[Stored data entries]
--------------------
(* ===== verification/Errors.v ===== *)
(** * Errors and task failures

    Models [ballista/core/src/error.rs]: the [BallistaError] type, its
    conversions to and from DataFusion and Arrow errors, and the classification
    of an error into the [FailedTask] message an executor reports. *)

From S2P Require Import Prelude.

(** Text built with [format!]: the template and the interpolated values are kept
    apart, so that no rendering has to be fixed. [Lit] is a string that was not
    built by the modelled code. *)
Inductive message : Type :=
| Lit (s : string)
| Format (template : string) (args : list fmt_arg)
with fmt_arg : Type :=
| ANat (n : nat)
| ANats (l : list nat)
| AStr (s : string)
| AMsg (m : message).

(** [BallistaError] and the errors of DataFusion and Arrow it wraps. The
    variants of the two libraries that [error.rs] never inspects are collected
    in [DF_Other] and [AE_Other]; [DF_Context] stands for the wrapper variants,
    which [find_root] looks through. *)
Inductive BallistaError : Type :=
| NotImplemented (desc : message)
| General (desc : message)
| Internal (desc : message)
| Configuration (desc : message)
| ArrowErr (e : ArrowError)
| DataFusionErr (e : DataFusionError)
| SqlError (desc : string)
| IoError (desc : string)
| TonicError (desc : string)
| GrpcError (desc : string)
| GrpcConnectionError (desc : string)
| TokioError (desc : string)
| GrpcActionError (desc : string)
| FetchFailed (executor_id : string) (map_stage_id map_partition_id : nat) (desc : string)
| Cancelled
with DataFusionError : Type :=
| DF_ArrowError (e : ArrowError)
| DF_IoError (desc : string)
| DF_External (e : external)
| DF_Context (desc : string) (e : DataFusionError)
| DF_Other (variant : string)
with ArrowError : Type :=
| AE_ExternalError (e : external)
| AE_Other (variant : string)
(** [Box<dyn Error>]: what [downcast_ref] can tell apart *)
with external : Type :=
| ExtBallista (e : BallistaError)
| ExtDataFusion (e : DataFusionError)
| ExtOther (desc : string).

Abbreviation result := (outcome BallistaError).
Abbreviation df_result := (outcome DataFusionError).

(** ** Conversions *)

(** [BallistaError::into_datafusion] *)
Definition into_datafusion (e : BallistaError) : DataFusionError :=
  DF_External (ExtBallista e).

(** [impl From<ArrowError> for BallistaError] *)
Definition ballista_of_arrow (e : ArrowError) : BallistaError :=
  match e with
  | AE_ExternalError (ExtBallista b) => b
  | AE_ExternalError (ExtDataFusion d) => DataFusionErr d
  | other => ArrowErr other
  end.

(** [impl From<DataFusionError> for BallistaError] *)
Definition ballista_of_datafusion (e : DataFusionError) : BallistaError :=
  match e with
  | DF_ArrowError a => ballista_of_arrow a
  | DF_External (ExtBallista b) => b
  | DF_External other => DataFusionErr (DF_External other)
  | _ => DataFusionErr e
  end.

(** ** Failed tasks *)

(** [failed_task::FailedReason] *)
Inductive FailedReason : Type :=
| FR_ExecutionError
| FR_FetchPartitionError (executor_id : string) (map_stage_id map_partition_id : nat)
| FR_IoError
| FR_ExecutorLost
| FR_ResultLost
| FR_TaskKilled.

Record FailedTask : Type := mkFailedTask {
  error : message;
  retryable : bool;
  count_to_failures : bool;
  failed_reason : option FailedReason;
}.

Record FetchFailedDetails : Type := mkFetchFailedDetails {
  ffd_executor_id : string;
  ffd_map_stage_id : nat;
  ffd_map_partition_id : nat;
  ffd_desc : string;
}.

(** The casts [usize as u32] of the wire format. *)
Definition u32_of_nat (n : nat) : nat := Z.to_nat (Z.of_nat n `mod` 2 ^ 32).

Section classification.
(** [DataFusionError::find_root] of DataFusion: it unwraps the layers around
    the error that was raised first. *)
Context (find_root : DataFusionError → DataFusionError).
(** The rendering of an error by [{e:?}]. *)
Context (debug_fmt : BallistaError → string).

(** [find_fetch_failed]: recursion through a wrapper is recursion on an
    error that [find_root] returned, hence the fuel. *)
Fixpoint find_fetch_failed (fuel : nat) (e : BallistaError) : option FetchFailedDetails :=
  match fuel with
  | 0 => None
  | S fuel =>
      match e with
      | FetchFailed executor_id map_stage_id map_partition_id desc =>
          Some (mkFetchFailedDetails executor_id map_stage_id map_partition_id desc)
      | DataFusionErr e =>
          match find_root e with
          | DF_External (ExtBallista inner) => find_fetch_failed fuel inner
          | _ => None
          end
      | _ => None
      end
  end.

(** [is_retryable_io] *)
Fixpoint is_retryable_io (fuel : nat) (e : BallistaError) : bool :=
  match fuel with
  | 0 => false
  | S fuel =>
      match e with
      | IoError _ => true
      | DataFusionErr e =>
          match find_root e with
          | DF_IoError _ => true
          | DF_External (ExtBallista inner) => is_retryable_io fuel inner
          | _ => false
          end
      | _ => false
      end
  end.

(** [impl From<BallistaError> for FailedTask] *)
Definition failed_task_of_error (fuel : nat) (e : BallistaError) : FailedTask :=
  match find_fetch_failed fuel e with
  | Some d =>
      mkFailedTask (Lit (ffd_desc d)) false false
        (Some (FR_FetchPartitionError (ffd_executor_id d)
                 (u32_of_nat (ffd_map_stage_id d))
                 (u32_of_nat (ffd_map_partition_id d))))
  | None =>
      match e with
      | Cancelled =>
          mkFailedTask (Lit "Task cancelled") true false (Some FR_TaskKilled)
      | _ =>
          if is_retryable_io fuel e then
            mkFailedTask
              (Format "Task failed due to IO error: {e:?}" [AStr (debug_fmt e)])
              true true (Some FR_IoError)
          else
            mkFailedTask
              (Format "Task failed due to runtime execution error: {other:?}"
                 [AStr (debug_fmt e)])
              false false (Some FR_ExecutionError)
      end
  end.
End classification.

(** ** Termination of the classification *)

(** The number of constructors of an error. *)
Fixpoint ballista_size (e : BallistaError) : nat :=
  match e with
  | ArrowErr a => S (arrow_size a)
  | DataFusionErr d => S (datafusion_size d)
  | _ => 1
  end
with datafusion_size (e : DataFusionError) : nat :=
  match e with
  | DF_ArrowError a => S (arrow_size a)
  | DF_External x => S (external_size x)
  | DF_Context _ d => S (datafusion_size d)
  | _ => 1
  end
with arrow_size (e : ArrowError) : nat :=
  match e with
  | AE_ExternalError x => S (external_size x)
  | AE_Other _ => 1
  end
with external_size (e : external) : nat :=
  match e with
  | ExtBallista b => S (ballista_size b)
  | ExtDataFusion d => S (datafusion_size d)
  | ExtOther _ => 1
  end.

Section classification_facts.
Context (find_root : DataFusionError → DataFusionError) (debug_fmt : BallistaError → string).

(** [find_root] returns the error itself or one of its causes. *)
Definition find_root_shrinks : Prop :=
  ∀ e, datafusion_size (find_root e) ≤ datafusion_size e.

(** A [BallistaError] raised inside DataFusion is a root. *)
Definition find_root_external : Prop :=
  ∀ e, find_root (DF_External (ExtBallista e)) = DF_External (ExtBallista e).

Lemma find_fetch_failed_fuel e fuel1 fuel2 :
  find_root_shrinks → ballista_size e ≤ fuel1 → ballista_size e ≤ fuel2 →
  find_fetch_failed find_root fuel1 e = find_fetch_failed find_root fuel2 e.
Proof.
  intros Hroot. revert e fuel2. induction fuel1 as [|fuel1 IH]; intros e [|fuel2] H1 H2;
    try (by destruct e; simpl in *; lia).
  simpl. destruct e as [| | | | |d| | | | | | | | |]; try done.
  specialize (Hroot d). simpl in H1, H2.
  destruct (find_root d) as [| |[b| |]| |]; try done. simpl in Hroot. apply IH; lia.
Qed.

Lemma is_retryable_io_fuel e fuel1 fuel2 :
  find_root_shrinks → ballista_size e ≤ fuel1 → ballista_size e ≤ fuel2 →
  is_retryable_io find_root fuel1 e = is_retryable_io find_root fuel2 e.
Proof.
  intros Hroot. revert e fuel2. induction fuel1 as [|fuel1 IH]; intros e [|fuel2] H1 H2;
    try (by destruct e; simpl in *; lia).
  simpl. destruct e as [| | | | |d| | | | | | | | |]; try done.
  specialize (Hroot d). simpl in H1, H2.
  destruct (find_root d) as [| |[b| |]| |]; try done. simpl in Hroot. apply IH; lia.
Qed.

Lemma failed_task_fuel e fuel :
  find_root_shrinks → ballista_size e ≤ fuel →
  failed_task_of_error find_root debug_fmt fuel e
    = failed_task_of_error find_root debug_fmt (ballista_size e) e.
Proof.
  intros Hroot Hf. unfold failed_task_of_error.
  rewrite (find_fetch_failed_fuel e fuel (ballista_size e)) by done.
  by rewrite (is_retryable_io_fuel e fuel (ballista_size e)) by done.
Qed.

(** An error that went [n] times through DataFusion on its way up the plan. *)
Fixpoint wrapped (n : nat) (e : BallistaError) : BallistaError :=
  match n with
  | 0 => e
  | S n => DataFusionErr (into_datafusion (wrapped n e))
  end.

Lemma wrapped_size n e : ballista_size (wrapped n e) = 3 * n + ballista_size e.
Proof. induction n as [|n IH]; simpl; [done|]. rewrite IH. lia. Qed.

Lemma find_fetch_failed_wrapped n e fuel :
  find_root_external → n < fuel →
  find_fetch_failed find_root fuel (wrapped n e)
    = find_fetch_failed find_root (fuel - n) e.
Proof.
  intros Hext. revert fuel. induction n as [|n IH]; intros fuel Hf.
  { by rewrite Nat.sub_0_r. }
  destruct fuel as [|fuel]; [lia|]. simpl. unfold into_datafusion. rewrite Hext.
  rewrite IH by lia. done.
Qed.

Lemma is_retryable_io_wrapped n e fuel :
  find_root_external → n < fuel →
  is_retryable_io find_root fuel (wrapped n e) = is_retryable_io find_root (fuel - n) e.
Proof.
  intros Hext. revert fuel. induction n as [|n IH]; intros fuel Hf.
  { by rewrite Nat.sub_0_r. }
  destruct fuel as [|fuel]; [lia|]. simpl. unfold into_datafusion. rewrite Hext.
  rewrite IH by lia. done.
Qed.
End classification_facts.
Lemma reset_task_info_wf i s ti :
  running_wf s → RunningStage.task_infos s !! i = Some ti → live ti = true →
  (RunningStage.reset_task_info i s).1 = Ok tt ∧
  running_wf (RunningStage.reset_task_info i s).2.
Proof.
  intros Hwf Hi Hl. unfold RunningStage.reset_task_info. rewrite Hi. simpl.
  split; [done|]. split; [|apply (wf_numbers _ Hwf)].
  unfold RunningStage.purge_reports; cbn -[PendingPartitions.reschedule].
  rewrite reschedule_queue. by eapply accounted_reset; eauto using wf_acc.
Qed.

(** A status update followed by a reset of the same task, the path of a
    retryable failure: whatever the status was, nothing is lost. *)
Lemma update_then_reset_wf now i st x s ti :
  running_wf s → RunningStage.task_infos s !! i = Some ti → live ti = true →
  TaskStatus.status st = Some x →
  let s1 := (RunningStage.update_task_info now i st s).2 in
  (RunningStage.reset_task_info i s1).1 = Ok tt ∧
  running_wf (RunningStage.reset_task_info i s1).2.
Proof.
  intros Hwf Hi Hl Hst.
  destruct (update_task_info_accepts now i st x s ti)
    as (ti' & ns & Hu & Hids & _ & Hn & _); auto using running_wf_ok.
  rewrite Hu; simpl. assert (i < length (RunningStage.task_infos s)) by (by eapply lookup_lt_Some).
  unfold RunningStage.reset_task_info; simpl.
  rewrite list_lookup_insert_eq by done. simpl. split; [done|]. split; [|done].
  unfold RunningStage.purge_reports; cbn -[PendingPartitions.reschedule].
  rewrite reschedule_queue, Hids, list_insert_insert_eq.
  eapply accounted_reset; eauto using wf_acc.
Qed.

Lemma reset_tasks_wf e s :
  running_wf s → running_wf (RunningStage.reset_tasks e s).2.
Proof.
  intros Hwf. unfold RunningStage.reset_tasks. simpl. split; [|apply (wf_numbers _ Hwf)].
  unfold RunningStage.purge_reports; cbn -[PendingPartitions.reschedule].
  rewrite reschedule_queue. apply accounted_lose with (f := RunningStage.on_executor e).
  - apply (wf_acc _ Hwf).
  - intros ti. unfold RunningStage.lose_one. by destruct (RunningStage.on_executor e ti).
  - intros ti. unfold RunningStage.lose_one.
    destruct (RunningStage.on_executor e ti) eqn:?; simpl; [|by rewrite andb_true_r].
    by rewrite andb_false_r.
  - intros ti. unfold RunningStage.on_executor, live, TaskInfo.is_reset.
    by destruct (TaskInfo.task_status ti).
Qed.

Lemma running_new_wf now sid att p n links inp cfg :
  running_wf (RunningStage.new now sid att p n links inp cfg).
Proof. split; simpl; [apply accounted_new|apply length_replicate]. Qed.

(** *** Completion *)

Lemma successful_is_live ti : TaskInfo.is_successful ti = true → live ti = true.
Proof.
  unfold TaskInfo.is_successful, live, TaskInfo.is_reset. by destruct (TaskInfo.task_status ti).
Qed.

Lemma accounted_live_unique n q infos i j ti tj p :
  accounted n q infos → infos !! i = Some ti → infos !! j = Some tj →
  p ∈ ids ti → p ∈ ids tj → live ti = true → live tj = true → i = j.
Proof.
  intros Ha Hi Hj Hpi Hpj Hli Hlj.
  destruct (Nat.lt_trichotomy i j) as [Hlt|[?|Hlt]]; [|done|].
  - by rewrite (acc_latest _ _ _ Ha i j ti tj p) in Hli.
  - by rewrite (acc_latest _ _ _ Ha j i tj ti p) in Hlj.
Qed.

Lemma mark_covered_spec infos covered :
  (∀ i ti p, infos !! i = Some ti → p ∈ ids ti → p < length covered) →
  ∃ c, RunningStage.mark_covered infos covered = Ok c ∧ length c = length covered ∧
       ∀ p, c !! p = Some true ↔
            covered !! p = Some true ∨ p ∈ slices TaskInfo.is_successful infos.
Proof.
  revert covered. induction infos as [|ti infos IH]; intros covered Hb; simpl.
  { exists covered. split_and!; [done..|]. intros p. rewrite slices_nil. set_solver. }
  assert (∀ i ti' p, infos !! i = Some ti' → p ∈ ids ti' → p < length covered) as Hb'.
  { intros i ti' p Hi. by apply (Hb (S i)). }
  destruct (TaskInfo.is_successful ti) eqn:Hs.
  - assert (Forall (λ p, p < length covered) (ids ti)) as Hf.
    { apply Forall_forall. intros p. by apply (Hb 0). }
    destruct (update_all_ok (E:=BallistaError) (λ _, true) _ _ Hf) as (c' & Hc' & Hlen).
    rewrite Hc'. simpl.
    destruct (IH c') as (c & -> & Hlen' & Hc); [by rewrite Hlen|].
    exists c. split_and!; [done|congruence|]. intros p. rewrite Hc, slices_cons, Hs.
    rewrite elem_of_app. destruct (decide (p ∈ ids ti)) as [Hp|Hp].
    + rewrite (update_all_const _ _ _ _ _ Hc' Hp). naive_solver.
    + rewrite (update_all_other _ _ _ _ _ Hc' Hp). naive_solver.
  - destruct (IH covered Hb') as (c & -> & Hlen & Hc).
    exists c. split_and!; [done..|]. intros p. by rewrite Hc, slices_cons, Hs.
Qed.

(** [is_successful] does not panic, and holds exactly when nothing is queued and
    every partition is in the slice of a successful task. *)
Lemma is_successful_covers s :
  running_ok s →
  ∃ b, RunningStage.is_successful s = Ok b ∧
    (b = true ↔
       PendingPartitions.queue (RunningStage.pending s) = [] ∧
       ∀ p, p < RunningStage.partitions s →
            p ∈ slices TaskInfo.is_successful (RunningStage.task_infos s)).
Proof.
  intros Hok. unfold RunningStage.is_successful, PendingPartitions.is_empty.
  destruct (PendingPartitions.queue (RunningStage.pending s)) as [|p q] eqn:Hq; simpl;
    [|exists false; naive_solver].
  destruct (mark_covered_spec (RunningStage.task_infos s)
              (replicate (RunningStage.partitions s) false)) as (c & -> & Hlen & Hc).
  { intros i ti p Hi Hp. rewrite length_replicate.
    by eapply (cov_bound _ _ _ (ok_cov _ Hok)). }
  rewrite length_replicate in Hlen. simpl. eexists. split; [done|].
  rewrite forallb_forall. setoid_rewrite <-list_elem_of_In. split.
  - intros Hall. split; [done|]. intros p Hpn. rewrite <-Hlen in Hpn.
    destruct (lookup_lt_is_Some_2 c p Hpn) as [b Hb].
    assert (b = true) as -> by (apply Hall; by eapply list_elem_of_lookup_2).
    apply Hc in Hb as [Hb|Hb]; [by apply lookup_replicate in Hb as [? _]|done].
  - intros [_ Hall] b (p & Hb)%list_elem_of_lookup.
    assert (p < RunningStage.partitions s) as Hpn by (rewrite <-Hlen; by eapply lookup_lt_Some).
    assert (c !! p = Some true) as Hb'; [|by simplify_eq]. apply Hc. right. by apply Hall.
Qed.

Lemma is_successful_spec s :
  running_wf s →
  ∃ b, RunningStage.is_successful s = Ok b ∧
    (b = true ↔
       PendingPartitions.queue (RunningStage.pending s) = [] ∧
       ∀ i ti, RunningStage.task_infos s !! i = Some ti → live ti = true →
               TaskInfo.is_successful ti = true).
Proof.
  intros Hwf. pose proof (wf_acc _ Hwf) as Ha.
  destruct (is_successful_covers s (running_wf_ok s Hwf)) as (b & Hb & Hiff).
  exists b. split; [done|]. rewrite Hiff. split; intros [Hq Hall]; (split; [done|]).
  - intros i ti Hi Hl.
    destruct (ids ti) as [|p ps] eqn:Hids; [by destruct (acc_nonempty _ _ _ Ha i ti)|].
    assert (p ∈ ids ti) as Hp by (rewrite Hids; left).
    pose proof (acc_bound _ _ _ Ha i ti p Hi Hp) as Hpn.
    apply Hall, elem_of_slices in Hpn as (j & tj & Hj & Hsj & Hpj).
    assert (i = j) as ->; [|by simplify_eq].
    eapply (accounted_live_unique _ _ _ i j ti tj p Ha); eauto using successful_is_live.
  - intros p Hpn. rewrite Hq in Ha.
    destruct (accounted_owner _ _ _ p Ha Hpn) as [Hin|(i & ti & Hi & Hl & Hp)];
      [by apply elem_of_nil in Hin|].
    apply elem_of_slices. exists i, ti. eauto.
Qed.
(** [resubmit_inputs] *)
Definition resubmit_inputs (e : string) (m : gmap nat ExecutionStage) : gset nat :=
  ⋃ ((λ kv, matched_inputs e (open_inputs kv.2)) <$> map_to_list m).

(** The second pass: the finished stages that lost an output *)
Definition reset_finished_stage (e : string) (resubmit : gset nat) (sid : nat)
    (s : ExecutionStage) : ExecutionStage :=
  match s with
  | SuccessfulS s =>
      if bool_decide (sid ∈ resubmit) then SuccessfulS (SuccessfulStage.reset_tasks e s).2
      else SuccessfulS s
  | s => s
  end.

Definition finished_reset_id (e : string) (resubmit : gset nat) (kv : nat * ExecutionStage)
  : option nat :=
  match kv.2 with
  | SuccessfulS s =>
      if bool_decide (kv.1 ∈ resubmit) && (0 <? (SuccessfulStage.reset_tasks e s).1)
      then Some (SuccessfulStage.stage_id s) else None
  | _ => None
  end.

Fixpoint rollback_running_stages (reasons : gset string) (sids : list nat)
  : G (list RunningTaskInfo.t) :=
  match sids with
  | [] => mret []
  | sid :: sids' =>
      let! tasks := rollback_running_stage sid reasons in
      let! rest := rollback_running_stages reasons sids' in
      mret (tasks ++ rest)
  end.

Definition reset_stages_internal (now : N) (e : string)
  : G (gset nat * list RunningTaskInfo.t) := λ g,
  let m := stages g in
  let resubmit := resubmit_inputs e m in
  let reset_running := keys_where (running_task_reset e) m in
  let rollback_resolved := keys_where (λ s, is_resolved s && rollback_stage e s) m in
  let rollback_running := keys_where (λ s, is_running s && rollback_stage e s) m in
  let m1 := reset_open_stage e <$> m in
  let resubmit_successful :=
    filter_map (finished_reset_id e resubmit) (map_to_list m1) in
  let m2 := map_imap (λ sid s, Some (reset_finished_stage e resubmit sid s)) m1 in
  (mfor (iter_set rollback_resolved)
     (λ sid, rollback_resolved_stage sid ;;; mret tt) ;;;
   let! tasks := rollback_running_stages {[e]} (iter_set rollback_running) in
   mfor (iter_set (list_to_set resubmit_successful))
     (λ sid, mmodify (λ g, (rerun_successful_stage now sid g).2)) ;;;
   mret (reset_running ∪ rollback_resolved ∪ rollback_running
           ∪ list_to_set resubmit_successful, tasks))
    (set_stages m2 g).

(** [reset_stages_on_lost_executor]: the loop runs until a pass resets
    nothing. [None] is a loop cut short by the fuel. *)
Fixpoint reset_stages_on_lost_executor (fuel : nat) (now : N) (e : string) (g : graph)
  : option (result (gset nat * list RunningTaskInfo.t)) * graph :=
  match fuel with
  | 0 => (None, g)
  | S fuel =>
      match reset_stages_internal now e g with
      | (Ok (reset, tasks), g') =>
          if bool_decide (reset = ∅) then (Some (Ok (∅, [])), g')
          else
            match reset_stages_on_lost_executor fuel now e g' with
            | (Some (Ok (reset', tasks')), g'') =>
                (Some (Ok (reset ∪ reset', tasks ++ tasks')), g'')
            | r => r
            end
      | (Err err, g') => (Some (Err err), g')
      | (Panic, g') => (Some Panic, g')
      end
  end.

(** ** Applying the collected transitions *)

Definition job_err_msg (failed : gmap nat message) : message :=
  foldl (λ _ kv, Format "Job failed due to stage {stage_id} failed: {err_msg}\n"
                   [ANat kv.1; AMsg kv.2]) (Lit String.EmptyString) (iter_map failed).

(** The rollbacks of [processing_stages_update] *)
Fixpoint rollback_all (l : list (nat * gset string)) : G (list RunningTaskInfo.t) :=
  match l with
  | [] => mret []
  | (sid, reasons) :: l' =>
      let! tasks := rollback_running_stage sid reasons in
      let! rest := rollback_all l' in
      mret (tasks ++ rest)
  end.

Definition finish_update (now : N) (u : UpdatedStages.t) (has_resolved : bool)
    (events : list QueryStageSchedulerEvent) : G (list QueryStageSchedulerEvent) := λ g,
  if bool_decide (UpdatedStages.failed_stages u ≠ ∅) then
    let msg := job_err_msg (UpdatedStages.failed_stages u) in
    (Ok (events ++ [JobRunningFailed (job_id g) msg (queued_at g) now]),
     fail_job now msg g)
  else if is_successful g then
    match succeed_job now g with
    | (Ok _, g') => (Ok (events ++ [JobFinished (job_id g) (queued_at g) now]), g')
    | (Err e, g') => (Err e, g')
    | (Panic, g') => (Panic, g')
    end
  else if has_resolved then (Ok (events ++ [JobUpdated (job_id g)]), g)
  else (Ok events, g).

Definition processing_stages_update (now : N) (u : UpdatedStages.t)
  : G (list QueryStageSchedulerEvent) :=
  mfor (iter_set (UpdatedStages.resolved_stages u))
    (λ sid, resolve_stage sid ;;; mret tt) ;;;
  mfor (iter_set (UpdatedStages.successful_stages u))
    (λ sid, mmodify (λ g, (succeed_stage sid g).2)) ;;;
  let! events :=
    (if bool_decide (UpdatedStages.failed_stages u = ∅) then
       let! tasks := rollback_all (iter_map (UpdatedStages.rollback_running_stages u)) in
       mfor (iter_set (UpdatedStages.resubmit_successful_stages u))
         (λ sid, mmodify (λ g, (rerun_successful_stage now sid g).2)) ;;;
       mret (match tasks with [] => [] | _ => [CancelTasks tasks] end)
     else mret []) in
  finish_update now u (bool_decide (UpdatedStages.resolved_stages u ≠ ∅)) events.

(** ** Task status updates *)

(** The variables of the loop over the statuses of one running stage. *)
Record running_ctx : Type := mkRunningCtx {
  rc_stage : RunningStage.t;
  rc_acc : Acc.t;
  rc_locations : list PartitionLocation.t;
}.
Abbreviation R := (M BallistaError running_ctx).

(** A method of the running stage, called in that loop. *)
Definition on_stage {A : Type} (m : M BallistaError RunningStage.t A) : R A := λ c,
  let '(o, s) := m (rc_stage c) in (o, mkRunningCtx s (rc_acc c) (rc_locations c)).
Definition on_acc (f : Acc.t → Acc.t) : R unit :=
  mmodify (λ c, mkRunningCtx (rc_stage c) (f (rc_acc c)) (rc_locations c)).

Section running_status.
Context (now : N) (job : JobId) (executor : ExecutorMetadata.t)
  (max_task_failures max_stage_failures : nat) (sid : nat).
--------------------
TASK -> Write out a verbatim copy of the data, beginning with its first line and ending with the line that contains "of an error into".

RESPONSE TO THE TASK ->
(* ===== verification/Errors.v ===== *)
(** * Errors and task failures

    Models [ballista/core/src/error.rs]: the [BallistaError] type, its
    conversions to and from DataFusion and Arrow errors, and the classification
    of an error into the [FailedTask] message an executor reports. *)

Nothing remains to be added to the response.